## Saturday, August 13, 2011

### Improving statistical understanding in biology: teh ANOVA, it's robust to stuff

Recently there was a blog post at Expansed about how R might improve the practice of statistics.  The basic idea is that when you have to face the code which implements your statistical analysis you might think it through a little more than clicking.  I think that logic fail pretty quickly, faster than you can say cut-and-paste.  The practice of cut-and-pasting R code for a whole analysis (or worse, BUGS code!) is common even with practitioners who have worked with those tools for multiple years.  Sooner or later it catches up with you and you might learn something, but it's not inevitable.

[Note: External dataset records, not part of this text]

(* ===== verification/Config.v ===== *)
(** * The configuration: [server_frame/config.h] and [config.cc]

    Variables of any type with their conversions to and from text and their
    listeners; the table that finds them by name and type; loading of YAML.  The
    YAML library is an interface, what listeners act on is a parameter [W]. *)
From stdpp Require Import list gmap.
From S2P Require Import Prelude Strings.

(** ** YAML *)

(** What the code uses of yaml-cpp: [YAML::Load] ([None]: it throws), a node
    written to a stream, [IsScalar], [IsMap], [Scalar], the elements [node[i]] below
    [node.size()], the pairs of an iteration, and building sequences and maps. *)
Class Yaml := {
  Node : Type;
  Load : bytes → option Node;
  print_node : Node → bytes;
  IsScalar : Node → bool;
  IsMap : Node → bool;
  Scalar : Node → bytes;
  elements : Node → list Node;
  pairs : Node → list (Node * Node);
  Sequence : list Node → Node;
  Mapping : list (bytes * Node) → Node;
  node_size : Node → nat }.

(** Its documented behaviour.  [sound] nodes are those a program can print and load
    again; nodes are finite trees. *)
Class YamlLaws (Y : Yaml) := {
  sound : Node → Prop;
  load_sound s n : Load s = Some n → sound n;
  load_print n : sound n → Load (print_node n) = Some n;
  sequence_sound l : Forall sound l → sound (Sequence l);
  elements_sequence l : elements (Sequence l) = l;
  mapping_sound l : NoDup l.*1 → Forall sound l.*2 → sound (Mapping l);
  pairs_mapping l : NoDup l.*1 → (λ p, (Scalar p.1, p.2)) <$> pairs (Mapping l) = l;
  pairs_smaller n k v : (k, v) ∈ pairs n → node_size v < node_size n }.

(** ** Conversions *)

(** [LexicalCast<std::string, T>] and [LexicalCast<T, std::string>]; [None] is an
    exception derived from [std::exception]. *)
Class LexicalCast (T : Type) := {
  from_string : bytes → option T;
  to_string : T → option bytes }.

Section casts.
Context `{Y : Yaml}.

(** The loops over the elements of a node and over the values of a container. *)
Definition cast_elements {T} `{LexicalCast T} (l : list Node) : option (list T) :=
  mapM (λ n, from_string (print_node n)) l.
Definition node_of {T} `{LexicalCast T} (x : T) : option Node := to_string x ≫= Load.

(** [std::vector<T>], and [std::list<T>], which has the same code. *)
#[export] Instance cast_vector {T} `{LexicalCast T} : LexicalCast (list T) := {
  from_string v := node ← Load v; cast_elements (elements node);
  to_string v := l ← mapM node_of v; Some (print_node (Sequence l)) }.
End casts.

(** [std::set<T>]: its values in the order of [operator<], none twice. *)
Record set_of (T : Type) := mkSet { set_list : list T }.
Arguments mkSet {_} _.
Arguments set_list {_} _.

(** [operator<] of a type. *)
Class Less (T : Type) := less : T → T → bool.

(** [std::set::insert] keeps an equivalent value that is there. *)
Fixpoint set_insert {T} `{Less T} (x : T) (l : list T) : list T :=
  match l with
  | [] => [x]
  | y :: r => if less x y then x :: l else if less y x then y :: set_insert x r else l
  end.
(** [std::set::find] *)
Definition set_find {T} `{Less T} (x : T) (l : list T) : option T :=
  snd <$> list_find (λ y, less x y = false ∧ less y x = false) l.

(** The comparison of strings, byte by byte as [unsigned char]. *)
Fixpoint string_less (a b : bytes) : bool :=
  match a, b with
  | _, [] => false
  | [], _ :: _ => true
  | x :: a, y :: b => (uchar x <? uchar y)%Z || (uchar x =? uchar y)%Z && string_less a b
  end.

(** [std::map<std::string, T>]: pairs in the order of their keys; [insert] keeps a
    pair that is there. *)
Record map_of (T : Type) := mkMap { map_list : list (bytes * T) }.
Arguments mkMap {_} _.
Arguments map_list {_} _.

Fixpoint map_insert {T} (k : bytes) (x : T) (l : list (bytes * T)) : list (bytes * T) :=
  match l with
  | [] => [(k, x)]
  | (k', y) :: r => if string_less k k' then (k, x) :: l else if string_less k' k then (k', y) :: map_insert k x r else l
  end.

Section casts2.
Context `{Y : Yaml}.

#[export] Instance cast_set {T} `{LexicalCast T, Less T} : LexicalCast (set_of T) := {
  from_string v := node ← Load v; l ← cast_elements (elements node); Some (mkSet (foldl (λ s x, set_insert x s) [] l));
  to_string v := l ← mapM node_of (set_list v); Some (print_node (Sequence l)) }.

(** The value of a pair, converted, with its key. *)
Definition cast_pair {T} `{LexicalCast T} (p : Node * Node) : option (bytes * T) :=
  x ← from_string (print_node p.2); Some (Scalar p.1, x).
Definition pair_of {T} `{LexicalCast T} (p : bytes * T) : option (bytes * Node) := n ← node_of p.2; Some (p.1, n).

#[export] Instance cast_map {T} `{LexicalCast T} : LexicalCast (map_of T) := {
  from_string v := node ← Load v; l ← mapM cast_pair (pairs node);
    Some (mkMap (foldl (λ m p, map_insert p.1 p.2 m) [] l));
  to_string v := l ← mapM pair_of (map_list v); Some (print_node (Mapping l)) }.
End casts2.

(** [std::string]: [boost::lexical_cast] is the identity. *)
#[export] Instance cast_string : LexicalCast bytes := {| from_string := Some; to_string := Some |}.

(** ** Variables *)

(** [ConfigVar<T>]; the listeners in the order of their keys. *)
Record ConfigVar (W T : Type) := mkVar {
  name_ : bytes; description_ : bytes; val_ : T; cbs_ : list (Z * (T → T → M W unit)) }.
Arguments mkVar {_ _} _ _ _ _.
Arguments name_ {_ _} _.
Arguments description_ {_ _} _.
Arguments val_ {_ _} _.
Arguments cbs_ {_ _} _.

(** The types of the variables of a program: their names, what they are, their
    conversions and [operator==]. *)
Class Types := {
  ty : Type;
  #[global] ty_eq_dec :: EqDecision ty;
  interp : ty → Type;
  ty_cast t : LexicalCast (interp t);
  ty_eqb t : interp t → interp t → bool }.
#[export] Existing Instance ty_cast.

Section config.
Context `{Y : Yaml} `{TY : Types} {W : Type}.

(** A [ConfigVarBase]: a variable of some type. *)
Record Var := mkAny { var_ty : ty; var : ConfigVar W (interp var_ty) }.

(** [s_datas] maps names to pointers, [vars] is the heap they point into; a counter of
    keys for listeners is kept per type; [world] is what listeners act on;
    [modify_time] is [s_file2modifytime]. *)
Record Config := mkConfig {
  s_datas : gmap bytes nat; vars : list Var; s_fun_id : ty → Z; world : W; modify_time : gmap bytes Z }.

Definition set_var (p : nat) (v : Var) : M Config unit :=
  modify (λ c, mkConfig (s_datas c) (<[p := v]> (vars c)) (s_fun_id c) (world c) (modify_time c)).

(** Reading a variable through a pointer to [ConfigVar<T>].  A pointer to a variable of
    another type is not one. *)
Definition var_at (p : nat) (t : ty) : M Config (ConfigVar W (interp t)) := λ c,
  match vars c !! p with
  | Some (mkAny t' v) =>
      match decide (t' = t) with left e => Ret (eq_rect t' (λ t, ConfigVar W (interp t)) v t e) c | right _ => Undef null_deref end
  | None => Undef null_deref
  end.

(** Running code of the listeners. *)
Definition in_world {A} (m : M W A) : M Config A := λ c,
  let back w := mkConfig (s_datas c) (vars c) (s_fun_id c) w (modify_time c) in
  match m (world c) with
  | Ret a w => Ret a (back w)
  | Throw e w => Throw e (back w)
  | Undef u => Undef u
  | NoFuel => NoFuel
  end.

(** *** ConfigVar *)

Section var.
Context (p : nat) (t : ty).

Definition GetValue : M Config (interp t) := val_ <$> var_at p t.
Definition GetName : M Config bytes := name_ <$> var_at p t.

(** The loop over the listeners. *)
Fixpoint call_listeners (cbs : list (Z * (interp t → interp t → M W unit))) (old new : interp t) : M Config unit :=
  match cbs with
  | [] => mret tt
  | (_, cb) :: cbs => in_world (cb old new);; call_listeners cbs old new
  end.

Definition SetValue (v : interp t) : M Config unit :=
  x ← var_at p t;
  if ty_eqb t v (val_ x) then mret tt
  else
    call_listeners (cbs_ x) (val_ x) v;;
    set_var p (mkAny t (mkVar (name_ x) (description_ x) v (cbs_ x))).

(** [ConfigVar::ToString] and [FromString] catch every [std::exception]; the latter
    returns false in any case. *)
Definition ToString : M Config bytes := x ← var_at p t; mret (default [] (to_string (val_ x))).
Definition FromString (val : bytes) : M Config bool := λ c,
  match from_string (T := interp t) val with
  | Some v =>
      match SetValue v c with
      | Ret _ c => Ret false c
      | Throw _ c => Ret false c
      | Undef u => Undef u
      | NoFuel => NoFuel
      end
  | None => Ret false c
  end.

(** [cbs_[id] = cb] on the ordered map. *)
Fixpoint put_listener (id : Z) (cb : interp t → interp t → M W unit) (l : list (Z * (interp t → interp t → M W unit)))
    : list (Z * (interp t → interp t → M W unit)) :=
  match l with
  | [] => [(id, cb)]
  | (i, f) :: r => if (id <? i)%Z then (id, cb) :: l else if (id =? i)%Z then (id, cb) :: r else (i, f) :: put_listener id cb r
  end.
Definition set_cbs (x : ConfigVar W (interp t)) (l : list (Z * (interp t → interp t → M W unit))) : M Config unit :=
  set_var p (mkAny t (mkVar (name_ x) (description_ x) (val_ x) l)).

Definition AddListener (cb : interp t → interp t → M W unit) : M Config Z :=
  x ← var_at p t;
  c ← get;
  let id := u64 (s_fun_id c t + 1) in
  modify (λ c, mkConfig (s_datas c) (vars c) (λ t', if decide (t' = t) then id else s_fun_id c t') (world c) (modify_time c));;
  set_cbs x (put_listener id cb (cbs_ x));;
  mret id.
Definition DelListener (key : Z) : M Config unit :=
  x ← var_at p t; set_cbs x (filter (λ i, i.1 ≠ key) (cbs_ x)).
Definition GetListener (key : Z) : M Config (option (interp t → interp t → M W unit)) :=
  x ← var_at p t; mret (snd ∘ snd <$> list_find (λ i, i.1 = key) (cbs_ x)).
Definition ClearListener : M Config unit := x ← var_at p t; set_cbs x [].
End var.

(** *** Config *)

(** The characters of names; there is no nine among them. *)
Definition name_chars : bytes := bs "abcdefghikjlmnopqrstuvwxyz._012345678".
Definition name_ok (name : bytes) : bool := forallb (λ c, bool_decide (c ∈ name_chars)) name.

(** [std::dynamic_pointer_cast<ConfigVar<T>>] *)
Definition pointer_cast (t : ty) (p : nat) (c : Config) : option nat :=
  v ← vars c !! p; if decide (var_ty v = t) then Some p else None.

(** [Lookup<T>(name, default, description)]: the pointer, null when the name is taken by
    a variable of another type. *)
Definition Lookup (t : ty) (name : bytes) (default_value : interp t) (description : bytes) : M Config (option nat) := λ c,
  match s_datas c !! name with
  | Some p => Ret (pointer_cast t p c) c
  | None =>
      if negb (name_ok name) then Throw invalid_argument c
      else
        let p := length (vars c) in
        let v := mkAny t (mkVar (ToLower name) description default_value []) in
        Ret (Some p) (mkConfig (<[name := p]> (s_datas c)) (vars c ++ [v]) (s_fun_id c) (world c) (modify_time c))
  end.
(** [Lookup<T>(name)] *)
Definition Lookup_only (t : ty) (name : bytes) : M Config (option nat) := λ c,
  Ret (p ← s_datas c !! name; pointer_cast t p c) c.
Definition LookupBase (name : bytes) : M Config (option nat) := λ c, Ret (s_datas c !! name) c.

(** [ListAllMember], a node deeper in each call. *)
Definition dot : byte := byte.of_Z 46.
Definition join (prefix key : bytes) : bytes := if bool_decide (prefix = []) then key else prefix ++ dot :: key.
Fixpoint ListAllMember (fuel : nat) (prefix : bytes) (node : Node) : option (list (bytes * Node)) :=
  match fuel with
  | O => None
  | S fuel =>
    if negb (name_ok prefix) then Some []
    else
      rest ← (if IsMap node then mapM (λ kv, ListAllMember fuel (join prefix (Scalar kv.1)) kv.2) (pairs node) else Some []);
      Some ((prefix, node) :: concat rest)
  end.

(** [var->FromString] through a [ConfigVarBase], on the type the variable has. *)
Definition FromString_any (p : nat) (val : bytes) : M Config bool := λ c,
  match vars c !! p with Some v => FromString p (var_ty v) val c | None => Undef null_deref end.

Definition node_text (n : Node) : bytes := if IsScalar n then Scalar n else print_node n.

(** The body of the loop of [LoadFromYaml]. *)
Definition load_node (i : bytes * Node) : M Config unit :=
  if bool_decide (i.1 = []) then mret tt
  else
    var ← LookupBase (ToLower i.1);
    match var with
    | Some p => FromString_any p (node_text i.2);; mret tt
    | None => mret tt
    end.
Fixpoint load_nodes (l : list (bytes * Node)) : M Config unit :=
  match l with [] => mret tt | i :: l => load_node i;; load_nodes l end.
Definition LoadFromYaml (root : Node) : M Config unit := λ c,
  match ListAllMember (S (node_size root)) [] root with Some l => load_nodes l c | None => NoFuel end.

(** [YAML::LoadFile], throwing on a file that cannot be read or parsed, and [lstat]
    with the time of the last change. *)
Context (LoadFile : bytes → option Node) (lstat : bytes → option Z).

Definition LoadFromYamlFile (file_path : bytes) : M Config unit :=
  match LoadFile file_path with Some n => LoadFromYaml n | None => throw logic_error end.

(** [try { ... } catch (...) { }] *)
Definition try_all (m : M Config unit) : M Config unit := λ c, match m c with Throw _ c => Ret tt c | r => r end.

(** The loop of [LoadFromConfDir] over the files [ListAllFile] found.  The result of
    [lstat] is not looked at. *)
Definition load_file (force : bool) (i : bytes) : M Config unit :=
  c ← get;
  match lstat i with
  | None => undef uninitialised
  | Some t =>
      if negb force && (default 0 (modify_time c !! i) =? u64 t)%Z
      then modify (λ c, mkConfig (s_datas c) (vars c) (s_fun_id c) (world c)
                          (if modify_time c !! i is Some _ then modify_time c else <[i := 0%Z]> (modify_time c)))
      else
        modify (λ c, mkConfig (s_datas c) (vars c) (s_fun_id c) (world c) (<[i := u64 t]> (modify_time c)));;
        try_all (LoadFromYamlFile i)
  end.
Fixpoint LoadFromConfDir (force : bool) (files : list bytes) : M Config unit :=
  match files with [] => mret tt | i :: files => load_file force i;; LoadFromConfDir force files end.

(** [Visit]: the callback on every variable, in some order of the table. *)
Definition Visit {A} (cb : nat → M Config A) : M Config unit := λ c,
  foldl (λ r p, match r with Ret _ c => (cb p;; mret tt) c | r => r end) (Ret tt c) (snd <$> map_to_list (s_datas c)).
End config.
Arguments Config {_} _.
Arguments Var {_} _.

For kicks, I coded up the following to express my dismay at the state of art:

 files <- dir() output <- list() for ( f in files ) {    dat <- read.csv(f)    output[[f]] <- lm( y ~ ., data = dat )    test <- summary(output[[f]])    ps <- test\$coefficients[,4]    if (any(ps < 0.05)) {       print(test)       cat("Eureka! There's gold in ", f, ".", sep = "")    } }


 
In a few weeks I'll try to code up something that uses stepwise significance testing to do variable selection.  Now how long before this makes it into somebody’s analysis...? Drop me a line if you use it!